Chemical synthesis of oligonucleotides is a complex process in which four building blocks (base phosphoramidites) are connected as a linear polymer in precise order. In addition to the component bases, a number of reagents are required to assist in the formation of internucleotide bonds, oxidize, cap, detritylate, and deprotection. Automated synthesis is performed on a solid support matrix that serves as a scaffold for the sequential chemical reactions; a series of valves and timers to deliver the reagents to the matrix, and finally a post-synthesis processing stream that includes purification, quantification, product QC, lyophilization, and shipping.

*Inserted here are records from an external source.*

Lemma core_add X k a p h l : Core X k -> a ∈ X -> procs k !! a = Some p -> belongs k h a p ->
  (pid p = 0 -> h = QAct) -> queues k !! h = Some l ->
  Core (X ∖ {[a]}) (set_queues (<[h := insert_prio (prio_of k) a l]> (queues k)) k).
Proof.
  intros HC Ha Hp Hbel H0 Hl. pose proof (in_queue_add k a h l) as Hin.
  pose proof (fun h' => exempt_not_queued X k a h' HC Ha) as Hnq.
  assert (a ∉ l) as Hal. { intros Hal. apply (Hnq h). by exists l. }
  destruct HC as [HT HQ HP HO HN HS HH HB HHe HPi HLo HQt HMb HSt HSb HI HFo]. split; try done.
  - intros h' l' b. simpl. rewrite lookup_insert. case_decide as E.
    + intros ? Hb. simplify_eq. apply elem_of_insert_prio in Hb as [->|Hb]; [split; [set_solver|by exists p]|].
      destruct (HQ h' l b Hl Hb) as (Hx & Hpb). split; [set_solver|done].
    + intros Hl' Hb. destruct (HQ h' l' b Hl' Hb) as (Hx & Hpb). split; [set_solver|done].
  - intros b q Hb Hx. destruct (decide (b = a)) as [->|Hne].
    + simpl in Hb. simplify_eq. unfold placed, belongs in *.
      assert (in_queue (set_queues (<[h := insert_prio (prio_of k) a l]> (queues k)) k) h a) as Hq by (apply Hin; auto).
      destruct h; destruct Hbel as [-> _]; eauto.
    + apply (placed_mono k); try done; [apply HP; set_solver|]. intros h' Hh'. apply Hin; auto.
  - intros h1 h2 b [H1|[-> ->]]%Hin [H2|[-> E]]%Hin; simplify_eq; try done; [by eapply HO|by apply Hnq in H1|by apply Hnq in H2].
  - intros h' l'. simpl. rewrite lookup_insert. case_decide; [|eauto]. intros ?; simplify_eq.
    rewrite Refinement.insert_prio_perm. constructor; eauto.
  - intros h' l'. simpl. rewrite lookup_insert. case_decide; [|by apply HS]. intros ?; simplify_eq.
    apply (insert_prio_sorted (prio_of k) (fun x y => prio_of k x <= prio_of k y)); [intros; lia|done|done|]. by apply (HS h').
  - simpl. rewrite !lookup_insert. repeat case_decide; naive_solver.
  - destruct HI as (b & q & Hb & Hq & Hor). exists b, q. split_and!; [done|done|].
    destruct (decide (b = a)) as [->|]; [|set_solver]. simplify_eq. right. left.
    destruct (HT _ _ Hb) as (_ & q' & Hq' & E). simpl in Hq. simplify_eq. rewrite H0 in Hbel by done. apply Hbel.
Qed.

Lemma core_init_head X k h : Core X k -> default [] (queues k !! h) = [] ->
  Core X (set_queues (<[h := []]> (queues k)) k).
Proof.
  intros HC Hd.
  assert (forall h' b, in_queue (set_queues (<[h := []]> (queues k)) k) h' b <-> in_queue k h' b) as Hin.
  { intros h' b. unfold in_queue. simpl. setoid_rewrite lookup_insert. case_decide as E; [|done]. subst h'.
    destruct (queues k !! h) as [l|]; simpl in Hd; [subst l; set_solver|]. split; intros (l & ? & Hb); simplify_eq. set_solver. }
  destruct HC as [HT HQ HP HO HN HS HH HB HHe HPi HLo HQt HMb HSt HSb HI HFo]. split; try done.
  - intros h' l b. simpl. rewrite lookup_insert. case_decide; [|by apply HQ]. intros ? Hb; simplify_eq. set_solver.
  - intros b q Hb Hx. apply (placed_mono k); try done; [by apply HP|]. intros h' Hh'. by apply Hin.
  - intros h1 h2 b H1%Hin H2%Hin. by eapply HO.
  - intros h' l. simpl. rewrite lookup_insert. case_decide; [|by apply HN]. intros ?; simplify_eq. constructor.
  - intros h' l. simpl. rewrite lookup_insert. case_decide; [|by apply HS]. intros ?; simplify_eq. constructor.
  - simpl. rewrite !lookup_insert. repeat case_decide; naive_solver.
Qed.

(** ** Tables, heap, births and deaths *)

(** A new semaphore or message queue. *)
Lemma core_new_sem X k a s : Core X k -> semaphore_table k !! sid s = None -> sems k !! a = None ->
  heap k !! a = Some (sizeof_Semaphore, OSem) -> was_deleted s = false ->
  Core X (set_semaphore_table (<[sid s := a]> (semaphore_table k)) (set_sems (<[a := s]> (sems k)) k)).
Proof.
  intros HC Hi Ha Hb Hd. destruct HC as [HT HQ HP HO HN HS HH HB HHe HPi HLo HQt HMb HSt HSb HI HFo]. split; try done.
  - intros h l x Hl Hx. destruct (HQ h l x Hl Hx) as (Hxx & p & Hp & Hbel). split; [done|]. exists p. split; [done|].
    destruct h; try done. destruct Hbel as (? & ? & Hs). split_and!; try done. simpl.
    rewrite lookup_insert_ne; [done|]. intros E. rewrite E in Hi. congruence.
  - intros i b. simpl. rewrite lookup_insert. case_decide as E.
    + intros [= <-]. exists s. by rewrite lookup_insert_eq.
    + intros Hib. destruct (HSt i b Hib) as (s0 & Hs0 & ?). exists s0. rewrite lookup_insert_ne; [done|]. congruence.
  - intros b s0. simpl. rewrite lookup_insert. case_decide; [|apply HSb]. subst. by intros [= <-].
Qed.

Three of the four DNA bases (G, C, and A) contain primary amines that are reactive and must be blocked ("protected") so as to not participate in unwanted reactions during synthesis. Further, all four phosphoramidites contain a phosphorus linkage that similarly needs to be protected. Chemical groups used to protect these sensitive sites must remain intact during all phases of the DNA synthesis cycle yet must be readily removed after synthesis so that normal, unmodified DNA results. A number of different protecting strategies have been developed. At IDT, we employ phosphoramidites with b-cyanoethyl protected phosphorus. For the heterocyclic bases, protection of primary amines is often provided by a benzyol group for adenine and cytosine and either a dimethylformamidine or isobutyrl group for guanine (Fig 5). Thymine, which lacks a primary amine, does not require base protection. These protecting groups are stable under conditions used during synthesis but are rapidly and effectively removed by treatment with ammonia.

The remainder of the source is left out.